◆ DATA SECTION ◆
=======

(** X5. Where the recovery path is compiled in, jl_backtrace_from_here
    never crashes, whatever the backend does (faults included): it returns
    or the walk does not end; and when it returns the array of
    instruction pointers and, when asked for, the array of stack pointers
    are two newly allocated arrays of one and the same length. *)
Theorem jl_backtrace_from_here_safe (fuel : nat) (here : bt_context_t)
    (returnsp : bool) (w : world) :
  os_windows = false ->
  let ip := length (bufs (mem w)) in
  match jl_backtrace_from_here uninit fuel here returnsp w with
  | Done v w' =>
      v = (if returnsp then jl_svec2 (JlArray ip) (JlArray (S ip)) else JlArray ip)
      ∧ ∃ L, jl_array_len ip w' = Some L
             ∧ (returnsp = true -> jl_array_len (S ip) w' = Some L)
  | Crash => False
  | Timeout => True
  end.
Proof.
  intros Hos ip. unfold jl_backtrace_from_here, backtrace_from_here.
  set (w0 := init_array_ptr_void_type w).
  assert (mem w0 = mem w) as Hm0.
  { subst w0. unfold init_array_ptr_void_type. by destruct (array_ptr_void_type w). }
  unfold jl_alloc_array_1d. rewrite Hm0. fold ip. simpl replicate.
  set (w1 := set_bufs (bufs (mem w) ++ [[]]) w0).
  assert (1000 <= SIZE_MAX) as Hmax.
  { unfold SIZE_MAX, ptr_bits. destruct ptr_width; simpl; lia. }
  destruct returnsp.
  - set (w2 := set_bufs (bufs (mem w1) ++ [[]]) w1).
    assert (length (bufs (mem w1)) = S ip) as Hl1.
    { subst w1 ip. simpl. rewrite length_app. simpl. lia. }
    rewrite Hl1.
    assert (arrays_of_length true ip (Some (S ip)) 0 w2) as Harr.
    { unfold arrays_of_length, jl_array_len. subst w2 w1. simpl. split.
      - rewrite lookup_app_l by (rewrite length_app; simpl; lia).
        by rewrite list_lookup_middle.
      - intros _. exists (S ip). split; [done|]. split; [lia|].
        rewrite list_lookup_middle; [done|]. rewrite length_app. simpl. lia. }
    destruct (jl_unw_init here) as [c|].
    2:{ split; [done|]. exists 0%nat. destruct Harr as [? Hs]. split; [done|].
        intros _. destruct (Hs eq_refl) as (s & [= <-] & _ & ?). done. }
    pose proof (capture_loop_safe 1000 true ip (Some (S ip)) Hos Hmax fuel c 0 w2
                  0%nat Harr) as Hloop.
    destruct (capture_loop uninit fuel 1000 true ip (Some (S ip)) c 0 w2)
      as [n w3| |]; [|by apply Hloop; simpl; lia|done].
    destruct Hloop as (Hn & L' & HL' & Harr3); [simpl; lia|].
    rewrite usub_le by done.
    destruct (del_both (1000 - n) true ip (Some (S ip)) L' w3 Harr3)
      as (w5 & -> & [Hip5 Hsp5]); [lia|].
    split; [done|]. eexists. split; [exact Hip5|].
    intros _. destruct (Hsp5 eq_refl) as (s & [= <-] & _ & ?). done.
  - assert (arrays_of_length false ip None 0 w1) as Harr.
    { unfold arrays_of_length, jl_array_len. subst w1. simpl. split; [|done].
      by rewrite list_lookup_middle. }
    destruct (jl_unw_init here) as [c|].
    2:{ split; [done|]. exists 0%nat. by destruct Harr. }
    pose proof (capture_loop_safe 1000 false ip None Hos Hmax fuel c 0 w1
                  0%nat Harr) as Hloop.
    destruct (capture_loop uninit fuel 1000 false ip None c 0 w1)
      as [n w3| |]; [|by apply Hloop; simpl; lia|done].
    destruct Hloop as (Hn & L' & HL' & Harr3); [simpl; lia|].
    rewrite usub_le by done.
    destruct (del_both (1000 - n) false ip None L' w3 Harr3)
      as (w5 & -> & [Hip5 Hsp5]); [lia|].
    split; [done|]. eexists. split; [exact Hip5|done].
Qed.

Lemma take_eq_lookup {A : Type} (l l' : list A) (n : nat) :
  (∀ j, (j < n)%nat -> l' !! j = l !! j) -> take n l' = take n l.
Proof.
  intros H. apply list_eq. intros j. destruct (decide (j < n)%nat) as [Hj|Hj].
  - rewrite !lookup_take_lt by done. by apply H.
  - by rewrite !lookup_take_ge by lia.
Qed.

Lemma del_end_take (a : nat) (dec : size_t) (w : world) (l : list uintptr_t) :
  bufs (mem w) !! a = Some l -> (N.to_nat dec ≤ length l)%nat ->
  jl_array_del_end a dec w
  = Some (set_bufs (<[a := take (length l - N.to_nat dec) l]> (bufs (mem w))) w).
Proof. unfold jl_array_del_end. intros -> Hd. simpl. by rewrite decide_True. Qed.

=======

◆ TASK TO COMPLETE ◆
From the first line to the last, restate the data above exactly.

◆ OUTPUT OF THE TASK ◆
(** X5. Where the recovery path is compiled in, jl_backtrace_from_here
    never crashes, whatever the backend does (faults included): it returns
    or the walk does not end; and when it returns the array of
    instruction pointers and, when asked for, the array of stack pointers
    are two newly allocated arrays of one and the same length. *)
Theorem jl_backtrace_from_here_safe (fuel : nat) (here : bt_context_t)
    (returnsp : bool) (w : world) :
  os_windows = false ->
  let ip := length (bufs (mem w)) in
  match jl_backtrace_from_here uninit fuel here returnsp w with
  | Done v w' =>
      v = (if returnsp then jl_svec2 (JlArray ip) (JlArray (S ip)) else JlArray ip)
      ∧ ∃ L, jl_array_len ip w' = Some L
             ∧ (returnsp = true -> jl_array_len (S ip) w' = Some L)
  | Crash => False
  | Timeout => True
  end.
Proof.
  intros Hos ip. unfold jl_backtrace_from_here, backtrace_from_here.
  set (w0 := init_array_ptr_void_type w).
  assert (mem w0 = mem w) as Hm0.
  { subst w0. unfold init_array_ptr_void_type. by destruct (array_ptr_void_type w). }
  unfold jl_alloc_array_1d. rewrite Hm0. fold ip. simpl replicate.
  set (w1 := set_bufs (bufs (mem w) ++ [[]]) w0).
  assert (1000 <= SIZE_MAX) as Hmax.
  { unfold SIZE_MAX, ptr_bits. destruct ptr_width; simpl; lia. }
  destruct returnsp.
  - set (w2 := set_bufs (bufs (mem w1) ++ [[]]) w1).
    assert (length (bufs (mem w1)) = S ip) as Hl1.
    { subst w1 ip. simpl. rewrite length_app. simpl. lia. }
    rewrite Hl1.
    assert (arrays_of_length true ip (Some (S ip)) 0 w2) as Harr.
    { unfold arrays_of_length, jl_array_len. subst w2 w1. simpl. split.
      - rewrite lookup_app_l by (rewrite length_app; simpl; lia).
        by rewrite list_lookup_middle.
      - intros _. exists (S ip). split; [done|]. split; [lia|].
        rewrite list_lookup_middle; [done|]. rewrite length_app. simpl. lia. }
    destruct (jl_unw_init here) as [c|].
    2:{ split; [done|]. exists 0%nat. destruct Harr as [? Hs]. split; [done|].
        intros _. destruct (Hs eq_refl) as (s & [= <-] & _ & ?). done. }
    pose proof (capture_loop_safe 1000 true ip (Some (S ip)) Hos Hmax fuel c 0 w2
                  0%nat Harr) as Hloop.
    destruct (capture_loop uninit fuel 1000 true ip (Some (S ip)) c 0 w2)
      as [n w3| |]; [|by apply Hloop; simpl; lia|done].
    destruct Hloop as (Hn & L' & HL' & Harr3); [simpl; lia|].
    rewrite usub_le by done.
    destruct (del_both (1000 - n) true ip (Some (S ip)) L' w3 Harr3)
      as (w5 & -> & [Hip5 Hsp5]); [lia|].
    split; [done|]. eexists. split; [exact Hip5|].
    intros _. destruct (Hsp5 eq_refl) as (s & [= <-] & _ & ?). done.
  - assert (arrays_of_length false ip None 0 w1) as Harr.
    { unfold arrays_of_length, jl_array_len. subst w1. simpl. split; [|done].
      by rewrite list_lookup_middle. }
    destruct (jl_unw_init here) as [c|].
    2:{ split; [done|]. exists 0%nat. by destruct Harr. }
    pose proof (capture_loop_safe 1000 false ip None Hos Hmax fuel c 0 w1
                  0%nat Harr) as Hloop.
    destruct (capture_loop uninit fuel 1000 false ip None c 0 w1)
      as [n w3| |]; [|by apply Hloop; simpl; lia|done].
    destruct Hloop as (Hn & L' & HL' & Harr3); [simpl; lia|].
    rewrite usub_le by done.
    destruct (del_both (1000 - n) false ip None L' w3 Harr3)
      as (w5 & -> & [Hip5 Hsp5]); [lia|].
    split; [done|]. eexists. split; [exact Hip5|done].
Qed.

Lemma take_eq_lookup {A : Type} (l l' : list A) (n : nat) :
  (∀ j, (j < n)%nat -> l' !! j = l !! j) -> take n l' = take n l.
Proof.
  intros H. apply list_eq. intros j. destruct (decide (j < n)%nat) as [Hj|Hj].
  - rewrite !lookup_take_lt by done. by apply H.
  - by rewrite !lookup_take_ge by lia.
Qed.

Lemma del_end_take (a : nat) (dec : size_t) (w : world) (l : list uintptr_t) :
  bufs (mem w) !! a = Some l -> (N.to_nat dec ≤ length l)%nat ->
  jl_array_del_end a dec w
  = Some (set_bufs (<[a := take (length l - N.to_nat dec) l]> (bufs (mem w))) w).
Proof. unfold jl_array_del_end. intros -> Hd. simpl. by rewrite decide_True. Qed.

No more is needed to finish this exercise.